(Collection entries)

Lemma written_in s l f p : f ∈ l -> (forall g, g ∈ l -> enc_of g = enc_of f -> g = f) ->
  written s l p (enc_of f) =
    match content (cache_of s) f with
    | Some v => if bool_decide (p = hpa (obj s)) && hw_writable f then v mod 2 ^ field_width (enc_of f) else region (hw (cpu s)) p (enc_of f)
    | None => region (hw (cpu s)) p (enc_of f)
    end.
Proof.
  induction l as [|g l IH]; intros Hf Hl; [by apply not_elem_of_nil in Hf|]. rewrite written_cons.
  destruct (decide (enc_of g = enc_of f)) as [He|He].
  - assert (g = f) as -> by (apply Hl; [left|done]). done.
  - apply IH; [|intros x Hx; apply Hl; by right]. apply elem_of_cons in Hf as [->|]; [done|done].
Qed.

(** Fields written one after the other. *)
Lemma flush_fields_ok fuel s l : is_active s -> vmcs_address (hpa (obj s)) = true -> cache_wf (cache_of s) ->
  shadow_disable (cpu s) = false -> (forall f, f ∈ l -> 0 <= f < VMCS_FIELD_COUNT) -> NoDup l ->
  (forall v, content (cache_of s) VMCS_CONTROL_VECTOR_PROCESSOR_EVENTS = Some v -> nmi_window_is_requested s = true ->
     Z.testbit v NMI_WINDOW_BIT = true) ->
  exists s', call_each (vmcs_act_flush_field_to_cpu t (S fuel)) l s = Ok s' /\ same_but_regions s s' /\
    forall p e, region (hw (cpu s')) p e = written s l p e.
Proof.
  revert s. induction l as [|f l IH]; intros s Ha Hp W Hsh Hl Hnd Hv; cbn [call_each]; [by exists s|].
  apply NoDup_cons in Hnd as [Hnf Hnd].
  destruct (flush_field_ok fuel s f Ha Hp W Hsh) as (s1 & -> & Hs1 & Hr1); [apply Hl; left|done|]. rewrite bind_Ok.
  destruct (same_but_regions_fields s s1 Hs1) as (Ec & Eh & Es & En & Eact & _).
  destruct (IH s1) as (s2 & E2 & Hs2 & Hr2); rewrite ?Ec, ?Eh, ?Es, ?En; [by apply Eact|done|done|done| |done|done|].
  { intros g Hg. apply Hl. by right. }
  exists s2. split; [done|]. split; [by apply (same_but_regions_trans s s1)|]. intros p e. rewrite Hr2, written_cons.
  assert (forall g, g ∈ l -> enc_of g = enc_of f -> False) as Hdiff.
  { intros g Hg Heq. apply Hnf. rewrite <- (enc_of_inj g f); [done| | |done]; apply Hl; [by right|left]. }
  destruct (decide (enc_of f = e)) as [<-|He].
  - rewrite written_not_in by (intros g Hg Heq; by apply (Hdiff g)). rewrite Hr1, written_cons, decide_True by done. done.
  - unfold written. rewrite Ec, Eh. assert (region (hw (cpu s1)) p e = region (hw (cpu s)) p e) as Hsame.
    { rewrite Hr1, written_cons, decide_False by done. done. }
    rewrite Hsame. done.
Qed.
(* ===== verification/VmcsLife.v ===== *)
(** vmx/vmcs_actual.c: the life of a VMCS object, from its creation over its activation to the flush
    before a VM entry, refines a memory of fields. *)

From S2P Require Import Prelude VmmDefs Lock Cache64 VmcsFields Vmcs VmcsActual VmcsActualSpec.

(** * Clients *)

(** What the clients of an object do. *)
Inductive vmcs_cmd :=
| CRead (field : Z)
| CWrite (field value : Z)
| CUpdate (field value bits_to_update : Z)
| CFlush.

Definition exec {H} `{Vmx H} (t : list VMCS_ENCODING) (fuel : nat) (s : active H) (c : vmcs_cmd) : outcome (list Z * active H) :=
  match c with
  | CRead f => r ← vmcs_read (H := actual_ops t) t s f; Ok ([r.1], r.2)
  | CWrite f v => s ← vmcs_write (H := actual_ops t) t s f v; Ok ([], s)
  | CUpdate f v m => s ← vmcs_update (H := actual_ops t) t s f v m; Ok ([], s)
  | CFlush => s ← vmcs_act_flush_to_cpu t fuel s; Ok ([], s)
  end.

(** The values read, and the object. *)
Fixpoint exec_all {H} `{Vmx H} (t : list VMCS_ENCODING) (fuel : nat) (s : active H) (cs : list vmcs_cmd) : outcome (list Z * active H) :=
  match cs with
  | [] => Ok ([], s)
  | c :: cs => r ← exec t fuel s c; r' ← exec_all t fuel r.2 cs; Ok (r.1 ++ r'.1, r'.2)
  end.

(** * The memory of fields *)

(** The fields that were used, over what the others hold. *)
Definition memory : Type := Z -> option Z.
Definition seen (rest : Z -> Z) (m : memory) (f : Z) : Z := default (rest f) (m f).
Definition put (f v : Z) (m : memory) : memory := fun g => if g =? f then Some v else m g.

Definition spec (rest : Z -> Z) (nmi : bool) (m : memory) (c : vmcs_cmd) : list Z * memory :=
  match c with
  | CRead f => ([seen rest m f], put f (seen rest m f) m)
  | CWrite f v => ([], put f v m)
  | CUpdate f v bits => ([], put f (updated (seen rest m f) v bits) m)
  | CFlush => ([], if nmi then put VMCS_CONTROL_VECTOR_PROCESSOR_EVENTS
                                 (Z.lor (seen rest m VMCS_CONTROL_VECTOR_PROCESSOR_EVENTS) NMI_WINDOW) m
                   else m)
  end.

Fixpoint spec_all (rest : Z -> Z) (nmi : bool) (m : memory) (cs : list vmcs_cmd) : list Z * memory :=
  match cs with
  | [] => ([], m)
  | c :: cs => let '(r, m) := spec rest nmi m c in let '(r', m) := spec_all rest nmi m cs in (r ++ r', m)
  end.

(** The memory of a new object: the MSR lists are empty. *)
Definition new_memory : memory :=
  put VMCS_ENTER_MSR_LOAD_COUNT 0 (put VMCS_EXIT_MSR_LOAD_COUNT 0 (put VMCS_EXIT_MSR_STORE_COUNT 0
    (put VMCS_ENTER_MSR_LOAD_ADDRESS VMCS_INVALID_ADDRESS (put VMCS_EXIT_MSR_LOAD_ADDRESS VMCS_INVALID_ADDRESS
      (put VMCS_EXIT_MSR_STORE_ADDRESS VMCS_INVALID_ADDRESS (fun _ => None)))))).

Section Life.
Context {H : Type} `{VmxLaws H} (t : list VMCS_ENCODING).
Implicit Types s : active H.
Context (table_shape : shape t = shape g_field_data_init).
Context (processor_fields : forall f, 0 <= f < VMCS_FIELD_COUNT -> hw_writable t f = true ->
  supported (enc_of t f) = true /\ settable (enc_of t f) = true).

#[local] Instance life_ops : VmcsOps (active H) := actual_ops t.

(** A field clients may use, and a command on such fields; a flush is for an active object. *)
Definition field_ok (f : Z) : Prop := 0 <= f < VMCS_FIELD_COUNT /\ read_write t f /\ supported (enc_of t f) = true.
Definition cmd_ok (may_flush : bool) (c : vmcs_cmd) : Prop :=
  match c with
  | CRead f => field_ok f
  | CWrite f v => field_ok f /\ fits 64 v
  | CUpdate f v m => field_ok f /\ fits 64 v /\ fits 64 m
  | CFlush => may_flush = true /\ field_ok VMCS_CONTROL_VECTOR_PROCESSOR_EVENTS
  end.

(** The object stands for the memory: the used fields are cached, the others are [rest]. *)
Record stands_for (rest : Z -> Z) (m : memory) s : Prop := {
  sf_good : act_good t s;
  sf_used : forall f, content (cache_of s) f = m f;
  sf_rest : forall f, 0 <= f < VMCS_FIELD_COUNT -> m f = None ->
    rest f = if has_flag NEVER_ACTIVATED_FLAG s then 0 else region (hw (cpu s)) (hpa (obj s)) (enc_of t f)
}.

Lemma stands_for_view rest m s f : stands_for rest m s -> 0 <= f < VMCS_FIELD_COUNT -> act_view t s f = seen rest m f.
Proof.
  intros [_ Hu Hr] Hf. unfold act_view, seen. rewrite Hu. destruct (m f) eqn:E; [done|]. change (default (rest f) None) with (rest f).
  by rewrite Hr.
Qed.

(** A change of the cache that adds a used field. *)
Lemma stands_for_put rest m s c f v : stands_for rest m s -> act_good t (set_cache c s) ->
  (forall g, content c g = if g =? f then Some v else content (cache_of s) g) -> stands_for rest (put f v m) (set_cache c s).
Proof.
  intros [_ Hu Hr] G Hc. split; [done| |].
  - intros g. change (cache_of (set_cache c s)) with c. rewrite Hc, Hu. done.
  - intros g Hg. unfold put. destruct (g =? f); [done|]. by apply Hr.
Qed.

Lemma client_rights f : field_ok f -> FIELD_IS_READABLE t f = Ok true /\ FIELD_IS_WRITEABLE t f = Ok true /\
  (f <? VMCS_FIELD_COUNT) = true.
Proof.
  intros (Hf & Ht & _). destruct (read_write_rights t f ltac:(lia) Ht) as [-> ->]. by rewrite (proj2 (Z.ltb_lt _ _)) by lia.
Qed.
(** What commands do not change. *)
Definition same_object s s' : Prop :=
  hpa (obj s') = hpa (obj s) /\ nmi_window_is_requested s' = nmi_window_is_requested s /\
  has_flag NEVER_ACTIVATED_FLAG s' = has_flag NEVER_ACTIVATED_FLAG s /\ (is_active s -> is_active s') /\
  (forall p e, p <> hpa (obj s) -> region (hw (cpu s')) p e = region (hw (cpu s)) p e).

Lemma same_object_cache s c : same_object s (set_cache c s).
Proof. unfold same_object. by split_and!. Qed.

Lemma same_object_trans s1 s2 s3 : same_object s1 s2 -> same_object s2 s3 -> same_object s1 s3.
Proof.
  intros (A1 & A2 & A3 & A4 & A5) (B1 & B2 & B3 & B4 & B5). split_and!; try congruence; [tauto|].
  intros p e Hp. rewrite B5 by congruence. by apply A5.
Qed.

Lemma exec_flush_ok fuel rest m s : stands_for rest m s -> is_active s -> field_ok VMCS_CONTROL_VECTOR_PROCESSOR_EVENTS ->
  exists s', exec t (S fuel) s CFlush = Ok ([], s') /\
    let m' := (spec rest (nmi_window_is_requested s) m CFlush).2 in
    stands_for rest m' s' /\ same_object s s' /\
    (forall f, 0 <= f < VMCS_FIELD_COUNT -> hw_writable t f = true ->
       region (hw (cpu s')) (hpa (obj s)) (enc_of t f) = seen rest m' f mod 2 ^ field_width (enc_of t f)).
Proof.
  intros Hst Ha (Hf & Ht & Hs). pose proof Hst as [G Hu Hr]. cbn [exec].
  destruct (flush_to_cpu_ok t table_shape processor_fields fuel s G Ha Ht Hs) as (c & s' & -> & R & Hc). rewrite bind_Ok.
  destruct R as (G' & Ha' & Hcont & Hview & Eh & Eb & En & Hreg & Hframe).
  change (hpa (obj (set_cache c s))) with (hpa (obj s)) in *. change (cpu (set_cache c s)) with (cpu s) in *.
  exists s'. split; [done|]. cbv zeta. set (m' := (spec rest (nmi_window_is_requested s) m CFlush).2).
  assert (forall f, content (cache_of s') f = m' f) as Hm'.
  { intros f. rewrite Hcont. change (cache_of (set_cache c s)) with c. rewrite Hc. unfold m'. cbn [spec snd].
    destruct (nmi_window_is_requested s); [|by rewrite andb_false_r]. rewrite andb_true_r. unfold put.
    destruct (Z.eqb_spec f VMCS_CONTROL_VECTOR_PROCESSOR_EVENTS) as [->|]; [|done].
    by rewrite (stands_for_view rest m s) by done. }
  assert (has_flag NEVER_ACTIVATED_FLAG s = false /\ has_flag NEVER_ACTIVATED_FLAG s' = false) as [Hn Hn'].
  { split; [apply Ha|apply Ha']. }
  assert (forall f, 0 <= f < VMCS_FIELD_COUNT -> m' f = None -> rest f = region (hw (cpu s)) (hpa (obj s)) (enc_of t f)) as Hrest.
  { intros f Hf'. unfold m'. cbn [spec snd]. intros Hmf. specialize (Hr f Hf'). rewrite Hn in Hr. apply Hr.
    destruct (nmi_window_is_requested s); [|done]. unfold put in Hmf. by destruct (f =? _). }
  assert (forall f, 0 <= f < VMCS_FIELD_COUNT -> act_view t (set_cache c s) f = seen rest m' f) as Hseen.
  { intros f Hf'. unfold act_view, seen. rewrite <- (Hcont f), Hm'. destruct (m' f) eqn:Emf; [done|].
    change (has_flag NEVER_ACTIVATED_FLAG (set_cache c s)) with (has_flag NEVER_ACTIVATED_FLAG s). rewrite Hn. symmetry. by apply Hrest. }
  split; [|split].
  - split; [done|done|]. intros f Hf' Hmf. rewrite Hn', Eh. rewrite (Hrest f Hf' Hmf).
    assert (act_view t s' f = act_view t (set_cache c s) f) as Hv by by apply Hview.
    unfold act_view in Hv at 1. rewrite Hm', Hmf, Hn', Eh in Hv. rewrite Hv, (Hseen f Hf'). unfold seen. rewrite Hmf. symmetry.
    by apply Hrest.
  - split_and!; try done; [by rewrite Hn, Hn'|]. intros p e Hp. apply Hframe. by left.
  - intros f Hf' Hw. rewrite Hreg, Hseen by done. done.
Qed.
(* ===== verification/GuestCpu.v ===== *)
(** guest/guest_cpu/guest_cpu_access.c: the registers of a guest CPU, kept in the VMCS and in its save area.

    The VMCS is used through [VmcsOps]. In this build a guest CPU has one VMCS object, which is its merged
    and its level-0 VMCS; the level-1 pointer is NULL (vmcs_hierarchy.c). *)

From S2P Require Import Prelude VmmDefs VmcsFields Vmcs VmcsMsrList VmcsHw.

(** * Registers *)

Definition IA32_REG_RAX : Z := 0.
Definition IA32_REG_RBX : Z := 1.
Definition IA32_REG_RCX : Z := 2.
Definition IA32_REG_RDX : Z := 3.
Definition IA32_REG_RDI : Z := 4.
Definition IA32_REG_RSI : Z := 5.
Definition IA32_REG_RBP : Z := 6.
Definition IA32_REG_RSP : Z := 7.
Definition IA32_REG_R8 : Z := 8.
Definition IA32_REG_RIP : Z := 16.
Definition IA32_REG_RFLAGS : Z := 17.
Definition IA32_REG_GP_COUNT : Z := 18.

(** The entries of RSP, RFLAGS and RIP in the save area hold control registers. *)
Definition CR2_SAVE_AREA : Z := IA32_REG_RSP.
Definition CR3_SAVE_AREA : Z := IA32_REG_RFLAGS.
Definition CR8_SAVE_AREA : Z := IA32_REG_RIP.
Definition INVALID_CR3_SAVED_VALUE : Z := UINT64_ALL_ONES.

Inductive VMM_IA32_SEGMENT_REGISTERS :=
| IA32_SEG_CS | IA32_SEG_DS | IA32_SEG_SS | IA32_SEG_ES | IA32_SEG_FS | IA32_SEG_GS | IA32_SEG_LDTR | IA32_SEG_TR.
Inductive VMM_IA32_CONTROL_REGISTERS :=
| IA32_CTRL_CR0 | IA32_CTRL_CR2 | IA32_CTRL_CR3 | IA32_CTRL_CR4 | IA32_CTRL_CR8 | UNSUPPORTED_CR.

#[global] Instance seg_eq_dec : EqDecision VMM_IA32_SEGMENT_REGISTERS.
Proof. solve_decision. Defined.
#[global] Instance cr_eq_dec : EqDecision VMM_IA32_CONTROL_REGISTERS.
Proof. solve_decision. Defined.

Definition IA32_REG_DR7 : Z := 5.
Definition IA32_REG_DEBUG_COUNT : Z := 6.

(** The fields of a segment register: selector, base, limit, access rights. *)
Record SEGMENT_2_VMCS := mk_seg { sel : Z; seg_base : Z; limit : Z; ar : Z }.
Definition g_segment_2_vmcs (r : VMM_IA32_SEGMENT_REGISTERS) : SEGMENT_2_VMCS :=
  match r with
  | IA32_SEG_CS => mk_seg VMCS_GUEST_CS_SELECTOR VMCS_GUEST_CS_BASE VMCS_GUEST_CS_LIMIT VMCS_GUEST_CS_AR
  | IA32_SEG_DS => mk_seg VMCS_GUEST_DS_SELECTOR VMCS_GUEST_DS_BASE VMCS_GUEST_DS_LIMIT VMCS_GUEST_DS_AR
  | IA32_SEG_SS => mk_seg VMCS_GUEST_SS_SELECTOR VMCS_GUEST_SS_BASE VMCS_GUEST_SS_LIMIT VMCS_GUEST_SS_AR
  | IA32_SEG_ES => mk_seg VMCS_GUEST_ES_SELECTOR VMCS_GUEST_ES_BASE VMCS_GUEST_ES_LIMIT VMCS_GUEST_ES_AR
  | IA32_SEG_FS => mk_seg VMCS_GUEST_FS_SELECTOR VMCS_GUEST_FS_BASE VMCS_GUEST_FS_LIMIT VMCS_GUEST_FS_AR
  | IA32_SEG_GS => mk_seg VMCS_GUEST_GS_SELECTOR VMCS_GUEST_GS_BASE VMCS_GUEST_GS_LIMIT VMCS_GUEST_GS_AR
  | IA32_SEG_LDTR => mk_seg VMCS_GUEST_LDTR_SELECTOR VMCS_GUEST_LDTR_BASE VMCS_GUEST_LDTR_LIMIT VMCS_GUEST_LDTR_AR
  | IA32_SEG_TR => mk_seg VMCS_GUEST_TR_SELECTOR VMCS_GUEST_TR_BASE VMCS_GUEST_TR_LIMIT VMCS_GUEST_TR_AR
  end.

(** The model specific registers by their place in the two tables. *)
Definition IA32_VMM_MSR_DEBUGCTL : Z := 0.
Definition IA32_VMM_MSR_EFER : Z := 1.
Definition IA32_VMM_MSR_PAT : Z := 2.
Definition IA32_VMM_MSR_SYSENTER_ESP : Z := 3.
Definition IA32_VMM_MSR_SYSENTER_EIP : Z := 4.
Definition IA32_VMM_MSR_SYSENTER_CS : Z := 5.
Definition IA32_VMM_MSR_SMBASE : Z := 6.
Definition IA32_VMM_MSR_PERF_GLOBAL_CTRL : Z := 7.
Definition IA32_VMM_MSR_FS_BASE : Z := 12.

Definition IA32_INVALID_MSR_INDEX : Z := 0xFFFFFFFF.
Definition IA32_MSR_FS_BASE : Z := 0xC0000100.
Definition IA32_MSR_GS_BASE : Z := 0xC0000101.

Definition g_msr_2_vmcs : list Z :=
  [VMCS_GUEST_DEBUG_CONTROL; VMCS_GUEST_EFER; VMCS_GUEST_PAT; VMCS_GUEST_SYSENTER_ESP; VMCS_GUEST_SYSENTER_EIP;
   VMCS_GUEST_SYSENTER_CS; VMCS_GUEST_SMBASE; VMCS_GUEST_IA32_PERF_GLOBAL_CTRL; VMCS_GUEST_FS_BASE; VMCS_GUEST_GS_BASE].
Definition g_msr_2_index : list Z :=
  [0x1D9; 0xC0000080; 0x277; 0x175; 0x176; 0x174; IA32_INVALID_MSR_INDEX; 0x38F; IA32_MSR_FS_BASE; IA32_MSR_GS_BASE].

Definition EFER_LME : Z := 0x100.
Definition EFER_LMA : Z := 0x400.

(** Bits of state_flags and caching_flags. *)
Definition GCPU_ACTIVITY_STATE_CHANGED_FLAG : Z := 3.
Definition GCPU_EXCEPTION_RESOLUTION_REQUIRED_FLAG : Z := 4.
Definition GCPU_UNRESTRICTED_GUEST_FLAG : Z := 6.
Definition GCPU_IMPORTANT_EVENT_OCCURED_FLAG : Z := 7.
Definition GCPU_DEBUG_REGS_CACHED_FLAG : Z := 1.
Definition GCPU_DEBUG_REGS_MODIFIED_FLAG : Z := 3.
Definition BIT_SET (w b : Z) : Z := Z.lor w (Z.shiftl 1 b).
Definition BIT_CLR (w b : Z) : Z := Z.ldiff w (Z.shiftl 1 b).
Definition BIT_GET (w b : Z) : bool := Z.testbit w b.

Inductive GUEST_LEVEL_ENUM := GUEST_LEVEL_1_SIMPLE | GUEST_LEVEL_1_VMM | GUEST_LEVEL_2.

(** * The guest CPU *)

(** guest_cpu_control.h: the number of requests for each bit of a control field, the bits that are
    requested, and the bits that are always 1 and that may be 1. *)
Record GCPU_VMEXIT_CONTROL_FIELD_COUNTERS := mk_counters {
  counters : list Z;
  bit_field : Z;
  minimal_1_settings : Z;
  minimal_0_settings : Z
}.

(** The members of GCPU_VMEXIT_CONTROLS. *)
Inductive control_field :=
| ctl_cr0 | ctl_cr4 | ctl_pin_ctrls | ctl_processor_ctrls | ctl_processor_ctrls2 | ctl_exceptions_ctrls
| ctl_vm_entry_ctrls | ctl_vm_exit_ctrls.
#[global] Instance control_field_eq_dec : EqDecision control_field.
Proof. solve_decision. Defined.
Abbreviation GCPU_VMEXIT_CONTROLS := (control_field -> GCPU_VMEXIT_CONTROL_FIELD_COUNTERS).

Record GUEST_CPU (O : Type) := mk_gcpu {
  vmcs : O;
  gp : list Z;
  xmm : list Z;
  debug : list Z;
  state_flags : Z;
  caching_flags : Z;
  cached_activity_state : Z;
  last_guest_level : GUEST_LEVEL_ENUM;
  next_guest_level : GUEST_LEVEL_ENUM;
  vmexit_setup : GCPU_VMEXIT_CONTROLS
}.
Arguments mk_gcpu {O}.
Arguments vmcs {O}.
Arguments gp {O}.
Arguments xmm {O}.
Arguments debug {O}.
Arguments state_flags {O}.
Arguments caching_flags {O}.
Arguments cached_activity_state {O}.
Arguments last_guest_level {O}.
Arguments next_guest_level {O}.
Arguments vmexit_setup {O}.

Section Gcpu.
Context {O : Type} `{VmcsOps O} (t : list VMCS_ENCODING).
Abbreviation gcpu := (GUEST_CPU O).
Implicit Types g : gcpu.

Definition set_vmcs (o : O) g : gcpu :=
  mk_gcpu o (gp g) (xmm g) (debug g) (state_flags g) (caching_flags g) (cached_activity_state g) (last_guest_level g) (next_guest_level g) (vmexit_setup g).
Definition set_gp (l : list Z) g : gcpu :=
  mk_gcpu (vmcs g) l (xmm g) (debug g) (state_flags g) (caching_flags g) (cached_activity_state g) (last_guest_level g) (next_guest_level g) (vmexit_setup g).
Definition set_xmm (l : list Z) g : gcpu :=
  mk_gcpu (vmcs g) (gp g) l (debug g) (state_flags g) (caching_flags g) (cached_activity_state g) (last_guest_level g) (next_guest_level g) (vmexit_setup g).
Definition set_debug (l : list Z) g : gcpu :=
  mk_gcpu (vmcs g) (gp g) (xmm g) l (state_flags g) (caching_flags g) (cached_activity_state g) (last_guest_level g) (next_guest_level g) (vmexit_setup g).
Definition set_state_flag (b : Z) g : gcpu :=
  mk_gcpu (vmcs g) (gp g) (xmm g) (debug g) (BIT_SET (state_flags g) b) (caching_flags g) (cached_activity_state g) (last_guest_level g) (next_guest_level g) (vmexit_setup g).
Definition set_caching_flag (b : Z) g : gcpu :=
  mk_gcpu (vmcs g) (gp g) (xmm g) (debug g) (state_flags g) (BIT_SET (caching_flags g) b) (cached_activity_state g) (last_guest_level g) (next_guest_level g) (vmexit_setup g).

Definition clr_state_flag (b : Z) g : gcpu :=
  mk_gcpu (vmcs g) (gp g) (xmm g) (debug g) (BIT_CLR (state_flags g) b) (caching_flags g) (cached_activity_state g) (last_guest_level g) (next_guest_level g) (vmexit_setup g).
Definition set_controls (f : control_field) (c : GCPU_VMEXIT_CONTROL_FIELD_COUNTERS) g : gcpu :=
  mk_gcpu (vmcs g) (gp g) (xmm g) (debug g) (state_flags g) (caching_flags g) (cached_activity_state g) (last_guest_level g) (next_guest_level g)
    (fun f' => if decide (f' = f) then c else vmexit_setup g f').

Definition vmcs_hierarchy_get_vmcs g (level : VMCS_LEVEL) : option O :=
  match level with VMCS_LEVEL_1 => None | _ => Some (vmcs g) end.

** ASSIGNED TASK **
Once you reach the line with "Definition CR8_SAVE_AREA : Z := IA32_REG_RIP." in the data above, copy it and every line after it exactly, up to and including the line with "(** The fields of".

** REPLY TO THE TASK **
Definition CR8_SAVE_AREA : Z := IA32_REG_RIP.
Definition INVALID_CR3_SAVED_VALUE : Z := UINT64_ALL_ONES.

Inductive VMM_IA32_SEGMENT_REGISTERS :=
| IA32_SEG_CS | IA32_SEG_DS | IA32_SEG_SS | IA32_SEG_ES | IA32_SEG_FS | IA32_SEG_GS | IA32_SEG_LDTR | IA32_SEG_TR.
Inductive VMM_IA32_CONTROL_REGISTERS :=
| IA32_CTRL_CR0 | IA32_CTRL_CR2 | IA32_CTRL_CR3 | IA32_CTRL_CR4 | IA32_CTRL_CR8 | UNSUPPORTED_CR.

#[global] Instance seg_eq_dec : EqDecision VMM_IA32_SEGMENT_REGISTERS.
Proof. solve_decision. Defined.
#[global] Instance cr_eq_dec : EqDecision VMM_IA32_CONTROL_REGISTERS.
Proof. solve_decision. Defined.

Definition IA32_REG_DR7 : Z := 5.
Definition IA32_REG_DEBUG_COUNT : Z := 6.

(** The fields of a segment register: selector, base, limit, access rights. *)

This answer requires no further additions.